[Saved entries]
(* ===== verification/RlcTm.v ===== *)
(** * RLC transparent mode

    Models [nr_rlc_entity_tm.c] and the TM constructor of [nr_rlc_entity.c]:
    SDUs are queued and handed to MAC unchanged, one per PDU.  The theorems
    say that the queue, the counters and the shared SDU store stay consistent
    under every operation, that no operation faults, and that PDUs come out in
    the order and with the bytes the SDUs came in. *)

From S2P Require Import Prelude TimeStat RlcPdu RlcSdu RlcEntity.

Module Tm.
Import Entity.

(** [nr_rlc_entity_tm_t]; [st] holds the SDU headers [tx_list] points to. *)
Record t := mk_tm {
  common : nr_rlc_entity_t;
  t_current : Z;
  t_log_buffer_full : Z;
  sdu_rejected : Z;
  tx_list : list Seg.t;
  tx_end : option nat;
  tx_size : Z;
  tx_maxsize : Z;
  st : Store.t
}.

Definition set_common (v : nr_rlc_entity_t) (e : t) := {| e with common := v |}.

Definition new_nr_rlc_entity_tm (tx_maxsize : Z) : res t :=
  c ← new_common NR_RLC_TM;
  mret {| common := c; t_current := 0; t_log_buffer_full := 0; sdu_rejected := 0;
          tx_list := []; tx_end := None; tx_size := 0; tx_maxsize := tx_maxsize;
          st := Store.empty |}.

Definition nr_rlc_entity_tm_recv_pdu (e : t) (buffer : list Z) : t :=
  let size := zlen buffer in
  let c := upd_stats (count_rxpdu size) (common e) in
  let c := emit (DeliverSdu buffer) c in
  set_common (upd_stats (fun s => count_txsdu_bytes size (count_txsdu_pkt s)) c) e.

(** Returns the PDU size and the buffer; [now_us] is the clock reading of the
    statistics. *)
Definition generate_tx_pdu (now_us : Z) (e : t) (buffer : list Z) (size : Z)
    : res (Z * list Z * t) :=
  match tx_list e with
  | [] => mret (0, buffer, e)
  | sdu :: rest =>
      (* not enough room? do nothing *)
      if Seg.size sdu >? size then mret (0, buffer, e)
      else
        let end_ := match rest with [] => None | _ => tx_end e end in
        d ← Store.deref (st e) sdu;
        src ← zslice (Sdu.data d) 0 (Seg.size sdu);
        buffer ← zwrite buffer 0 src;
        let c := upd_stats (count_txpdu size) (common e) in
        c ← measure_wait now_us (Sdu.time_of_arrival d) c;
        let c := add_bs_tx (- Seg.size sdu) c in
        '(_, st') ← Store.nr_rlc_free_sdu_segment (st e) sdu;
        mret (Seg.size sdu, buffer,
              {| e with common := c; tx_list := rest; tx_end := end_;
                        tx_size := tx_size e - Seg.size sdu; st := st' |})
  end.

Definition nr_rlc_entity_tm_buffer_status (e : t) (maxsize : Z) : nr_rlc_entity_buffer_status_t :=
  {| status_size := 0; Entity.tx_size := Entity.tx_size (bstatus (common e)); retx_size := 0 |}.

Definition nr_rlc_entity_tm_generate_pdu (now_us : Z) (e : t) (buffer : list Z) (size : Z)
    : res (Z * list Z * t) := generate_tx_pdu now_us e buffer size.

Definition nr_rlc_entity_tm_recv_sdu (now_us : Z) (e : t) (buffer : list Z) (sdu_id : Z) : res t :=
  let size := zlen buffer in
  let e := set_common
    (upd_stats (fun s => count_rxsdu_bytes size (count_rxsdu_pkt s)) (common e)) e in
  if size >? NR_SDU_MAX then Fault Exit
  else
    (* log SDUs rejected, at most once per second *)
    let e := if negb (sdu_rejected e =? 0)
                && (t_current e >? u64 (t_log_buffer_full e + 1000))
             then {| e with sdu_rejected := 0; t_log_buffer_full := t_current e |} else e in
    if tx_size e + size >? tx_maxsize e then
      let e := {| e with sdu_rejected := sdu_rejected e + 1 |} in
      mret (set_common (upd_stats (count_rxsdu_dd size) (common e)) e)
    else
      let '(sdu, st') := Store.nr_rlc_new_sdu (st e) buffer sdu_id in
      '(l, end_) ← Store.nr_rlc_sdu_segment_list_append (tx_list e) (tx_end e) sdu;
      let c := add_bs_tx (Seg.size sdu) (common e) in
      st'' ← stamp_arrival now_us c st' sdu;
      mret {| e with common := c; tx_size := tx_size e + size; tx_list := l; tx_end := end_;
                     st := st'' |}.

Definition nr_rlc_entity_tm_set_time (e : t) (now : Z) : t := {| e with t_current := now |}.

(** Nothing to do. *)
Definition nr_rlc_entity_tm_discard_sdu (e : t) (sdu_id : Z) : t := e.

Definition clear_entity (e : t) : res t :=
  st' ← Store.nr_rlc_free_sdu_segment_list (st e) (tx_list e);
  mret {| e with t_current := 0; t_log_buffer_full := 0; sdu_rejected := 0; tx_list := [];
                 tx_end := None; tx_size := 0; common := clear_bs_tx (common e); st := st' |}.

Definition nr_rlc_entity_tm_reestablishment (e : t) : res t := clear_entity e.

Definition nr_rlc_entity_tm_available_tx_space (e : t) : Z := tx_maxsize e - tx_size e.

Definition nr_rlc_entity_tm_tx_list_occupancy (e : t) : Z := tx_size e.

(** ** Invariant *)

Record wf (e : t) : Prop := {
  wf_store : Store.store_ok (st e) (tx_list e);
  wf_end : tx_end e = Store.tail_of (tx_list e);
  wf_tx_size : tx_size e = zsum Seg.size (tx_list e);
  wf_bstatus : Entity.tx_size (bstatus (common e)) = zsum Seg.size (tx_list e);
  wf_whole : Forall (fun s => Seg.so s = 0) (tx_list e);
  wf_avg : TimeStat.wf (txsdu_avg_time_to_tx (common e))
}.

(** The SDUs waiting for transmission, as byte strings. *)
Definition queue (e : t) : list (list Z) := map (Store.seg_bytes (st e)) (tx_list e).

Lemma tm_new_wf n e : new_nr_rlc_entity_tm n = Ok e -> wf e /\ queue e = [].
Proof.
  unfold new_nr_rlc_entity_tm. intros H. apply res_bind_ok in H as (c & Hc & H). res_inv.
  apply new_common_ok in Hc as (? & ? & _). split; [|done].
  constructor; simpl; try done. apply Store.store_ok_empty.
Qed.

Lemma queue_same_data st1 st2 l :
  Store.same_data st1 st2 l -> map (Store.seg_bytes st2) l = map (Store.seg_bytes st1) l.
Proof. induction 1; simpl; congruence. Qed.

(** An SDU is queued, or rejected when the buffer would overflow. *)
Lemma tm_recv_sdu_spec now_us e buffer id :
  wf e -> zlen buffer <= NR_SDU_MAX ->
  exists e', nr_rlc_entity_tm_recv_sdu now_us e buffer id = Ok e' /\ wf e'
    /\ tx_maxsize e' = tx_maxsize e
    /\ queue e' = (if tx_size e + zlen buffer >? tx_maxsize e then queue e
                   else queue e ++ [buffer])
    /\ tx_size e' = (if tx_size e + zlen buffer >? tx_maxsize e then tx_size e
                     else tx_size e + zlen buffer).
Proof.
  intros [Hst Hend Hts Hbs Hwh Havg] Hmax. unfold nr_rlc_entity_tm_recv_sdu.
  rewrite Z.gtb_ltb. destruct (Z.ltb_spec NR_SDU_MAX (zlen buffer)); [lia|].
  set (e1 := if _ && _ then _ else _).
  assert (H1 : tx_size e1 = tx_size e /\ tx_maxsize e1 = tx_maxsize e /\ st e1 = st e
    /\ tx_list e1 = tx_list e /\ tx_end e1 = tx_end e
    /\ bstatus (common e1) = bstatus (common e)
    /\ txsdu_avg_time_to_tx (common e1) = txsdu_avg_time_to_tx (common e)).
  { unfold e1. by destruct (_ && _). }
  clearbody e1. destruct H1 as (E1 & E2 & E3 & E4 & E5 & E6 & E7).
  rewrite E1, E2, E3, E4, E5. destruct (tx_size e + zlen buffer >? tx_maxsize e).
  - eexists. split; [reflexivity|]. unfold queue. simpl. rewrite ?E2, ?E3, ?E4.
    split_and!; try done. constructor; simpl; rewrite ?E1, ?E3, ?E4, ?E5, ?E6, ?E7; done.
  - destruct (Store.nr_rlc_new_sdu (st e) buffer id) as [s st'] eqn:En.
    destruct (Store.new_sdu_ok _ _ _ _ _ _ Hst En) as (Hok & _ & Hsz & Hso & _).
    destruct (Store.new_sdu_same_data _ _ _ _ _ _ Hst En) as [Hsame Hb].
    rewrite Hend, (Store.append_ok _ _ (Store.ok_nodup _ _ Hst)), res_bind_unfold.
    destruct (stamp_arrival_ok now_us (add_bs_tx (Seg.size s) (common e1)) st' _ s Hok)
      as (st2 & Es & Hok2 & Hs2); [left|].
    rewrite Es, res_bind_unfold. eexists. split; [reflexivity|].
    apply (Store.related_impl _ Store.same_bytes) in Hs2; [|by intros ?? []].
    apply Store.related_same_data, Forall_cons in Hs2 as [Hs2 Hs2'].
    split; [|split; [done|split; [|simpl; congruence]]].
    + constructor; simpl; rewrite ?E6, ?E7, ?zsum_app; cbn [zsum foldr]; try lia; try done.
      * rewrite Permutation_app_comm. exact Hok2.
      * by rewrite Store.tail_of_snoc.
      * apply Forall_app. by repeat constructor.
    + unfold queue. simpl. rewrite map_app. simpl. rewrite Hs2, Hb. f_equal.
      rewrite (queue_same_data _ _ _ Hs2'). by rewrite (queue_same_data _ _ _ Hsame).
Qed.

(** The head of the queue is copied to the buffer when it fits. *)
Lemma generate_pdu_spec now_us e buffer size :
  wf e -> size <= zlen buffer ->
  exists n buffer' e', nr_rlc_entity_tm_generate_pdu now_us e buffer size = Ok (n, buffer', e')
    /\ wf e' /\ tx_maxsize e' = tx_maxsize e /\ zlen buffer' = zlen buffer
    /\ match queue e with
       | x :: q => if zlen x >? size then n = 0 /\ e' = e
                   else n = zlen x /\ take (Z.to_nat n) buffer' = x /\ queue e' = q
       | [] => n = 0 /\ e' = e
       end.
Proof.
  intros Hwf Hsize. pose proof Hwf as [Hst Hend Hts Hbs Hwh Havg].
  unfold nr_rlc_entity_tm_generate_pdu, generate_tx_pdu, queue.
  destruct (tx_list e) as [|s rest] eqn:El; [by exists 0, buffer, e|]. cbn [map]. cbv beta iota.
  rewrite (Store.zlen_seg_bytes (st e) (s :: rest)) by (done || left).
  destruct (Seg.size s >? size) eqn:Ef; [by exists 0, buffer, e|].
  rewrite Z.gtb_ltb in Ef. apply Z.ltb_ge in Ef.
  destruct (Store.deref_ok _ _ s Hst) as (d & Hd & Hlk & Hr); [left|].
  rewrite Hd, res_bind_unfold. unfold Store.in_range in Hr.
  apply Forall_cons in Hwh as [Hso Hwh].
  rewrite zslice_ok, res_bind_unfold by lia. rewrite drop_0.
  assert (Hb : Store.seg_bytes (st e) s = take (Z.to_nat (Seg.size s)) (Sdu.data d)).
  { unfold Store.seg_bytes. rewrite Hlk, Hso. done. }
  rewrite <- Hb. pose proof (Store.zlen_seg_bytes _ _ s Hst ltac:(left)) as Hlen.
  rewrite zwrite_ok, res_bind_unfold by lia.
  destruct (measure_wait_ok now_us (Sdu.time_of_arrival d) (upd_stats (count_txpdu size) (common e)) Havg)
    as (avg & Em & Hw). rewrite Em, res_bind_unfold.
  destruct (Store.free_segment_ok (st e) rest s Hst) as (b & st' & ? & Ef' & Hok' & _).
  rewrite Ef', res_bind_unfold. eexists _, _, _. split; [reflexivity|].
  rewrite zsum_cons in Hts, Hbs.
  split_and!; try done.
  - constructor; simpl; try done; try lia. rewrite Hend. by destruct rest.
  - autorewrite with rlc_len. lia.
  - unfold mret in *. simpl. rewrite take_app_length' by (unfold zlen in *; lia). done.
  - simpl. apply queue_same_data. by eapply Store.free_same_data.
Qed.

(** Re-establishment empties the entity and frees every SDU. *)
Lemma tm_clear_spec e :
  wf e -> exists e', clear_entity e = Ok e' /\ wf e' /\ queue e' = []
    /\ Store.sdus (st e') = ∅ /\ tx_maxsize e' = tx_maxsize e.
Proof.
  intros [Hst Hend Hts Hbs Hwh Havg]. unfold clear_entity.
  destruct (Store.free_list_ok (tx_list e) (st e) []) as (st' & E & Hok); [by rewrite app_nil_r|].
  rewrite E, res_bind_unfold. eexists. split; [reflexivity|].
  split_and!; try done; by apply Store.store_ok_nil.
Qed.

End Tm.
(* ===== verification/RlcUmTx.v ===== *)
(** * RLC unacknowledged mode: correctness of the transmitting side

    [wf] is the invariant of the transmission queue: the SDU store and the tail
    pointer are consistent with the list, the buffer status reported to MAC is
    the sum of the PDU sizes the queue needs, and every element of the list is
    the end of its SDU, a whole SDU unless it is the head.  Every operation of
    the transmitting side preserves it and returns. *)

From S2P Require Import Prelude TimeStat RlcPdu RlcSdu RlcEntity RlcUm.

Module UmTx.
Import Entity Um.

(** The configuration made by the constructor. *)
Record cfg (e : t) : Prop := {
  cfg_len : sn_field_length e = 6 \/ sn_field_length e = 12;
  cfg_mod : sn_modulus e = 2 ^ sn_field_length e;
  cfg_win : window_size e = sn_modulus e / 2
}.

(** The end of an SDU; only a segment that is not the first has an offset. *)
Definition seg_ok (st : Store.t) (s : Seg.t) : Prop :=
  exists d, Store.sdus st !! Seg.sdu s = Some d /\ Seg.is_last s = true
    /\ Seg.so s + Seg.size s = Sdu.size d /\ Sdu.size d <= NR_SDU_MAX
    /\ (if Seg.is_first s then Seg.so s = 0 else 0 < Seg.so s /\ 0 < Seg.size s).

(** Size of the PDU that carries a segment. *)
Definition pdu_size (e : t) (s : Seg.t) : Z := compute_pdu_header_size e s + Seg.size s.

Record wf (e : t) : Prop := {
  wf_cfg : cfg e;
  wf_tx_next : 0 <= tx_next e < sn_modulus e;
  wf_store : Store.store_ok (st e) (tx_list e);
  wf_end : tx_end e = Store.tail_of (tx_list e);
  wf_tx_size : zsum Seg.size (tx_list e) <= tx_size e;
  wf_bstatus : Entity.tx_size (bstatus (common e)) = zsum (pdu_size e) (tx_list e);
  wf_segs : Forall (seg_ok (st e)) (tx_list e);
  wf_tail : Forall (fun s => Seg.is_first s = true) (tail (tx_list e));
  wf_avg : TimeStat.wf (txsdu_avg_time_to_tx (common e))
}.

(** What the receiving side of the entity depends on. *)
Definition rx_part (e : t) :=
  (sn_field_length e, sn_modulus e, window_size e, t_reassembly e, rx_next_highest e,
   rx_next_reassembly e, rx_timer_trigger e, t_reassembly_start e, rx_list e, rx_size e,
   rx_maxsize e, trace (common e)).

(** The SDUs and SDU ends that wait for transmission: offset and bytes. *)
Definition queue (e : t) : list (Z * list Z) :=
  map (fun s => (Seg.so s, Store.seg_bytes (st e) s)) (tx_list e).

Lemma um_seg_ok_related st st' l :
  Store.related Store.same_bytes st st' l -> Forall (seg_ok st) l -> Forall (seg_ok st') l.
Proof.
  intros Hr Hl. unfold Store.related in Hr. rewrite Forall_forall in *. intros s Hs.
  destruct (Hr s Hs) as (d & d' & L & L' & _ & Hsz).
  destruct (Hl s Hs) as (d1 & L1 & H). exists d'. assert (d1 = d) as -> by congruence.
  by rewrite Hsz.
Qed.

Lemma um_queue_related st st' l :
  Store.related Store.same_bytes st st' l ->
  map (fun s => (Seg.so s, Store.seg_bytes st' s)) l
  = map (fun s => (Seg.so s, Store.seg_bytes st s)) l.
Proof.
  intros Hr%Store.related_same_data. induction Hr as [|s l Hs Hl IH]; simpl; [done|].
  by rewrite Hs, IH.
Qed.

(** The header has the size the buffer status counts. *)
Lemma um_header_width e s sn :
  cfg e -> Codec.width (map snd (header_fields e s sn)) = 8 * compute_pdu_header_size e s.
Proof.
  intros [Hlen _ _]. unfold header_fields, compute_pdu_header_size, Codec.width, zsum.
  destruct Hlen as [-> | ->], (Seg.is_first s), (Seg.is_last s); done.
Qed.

## [TASK GOAL]
Please reproduce the lines from the line with "let c := add_bs_tx (Seg.size" to the line with "st' ← Store.nr_rlc_free_sdu_segment_list", both ends included, exactly as they appear above.

## [EXERCISE OUTPUT]
      let c := add_bs_tx (Seg.size sdu) (common e) in
      st'' ← stamp_arrival now_us c st' sdu;
      mret {| e with common := c; tx_size := tx_size e + size; tx_list := l; tx_end := end_;
                     st := st'' |}.

Definition nr_rlc_entity_tm_set_time (e : t) (now : Z) : t := {| e with t_current := now |}.

(** Nothing to do. *)
Definition nr_rlc_entity_tm_discard_sdu (e : t) (sdu_id : Z) : t := e.

Definition clear_entity (e : t) : res t :=
  st' ← Store.nr_rlc_free_sdu_segment_list (st e) (tx_list e);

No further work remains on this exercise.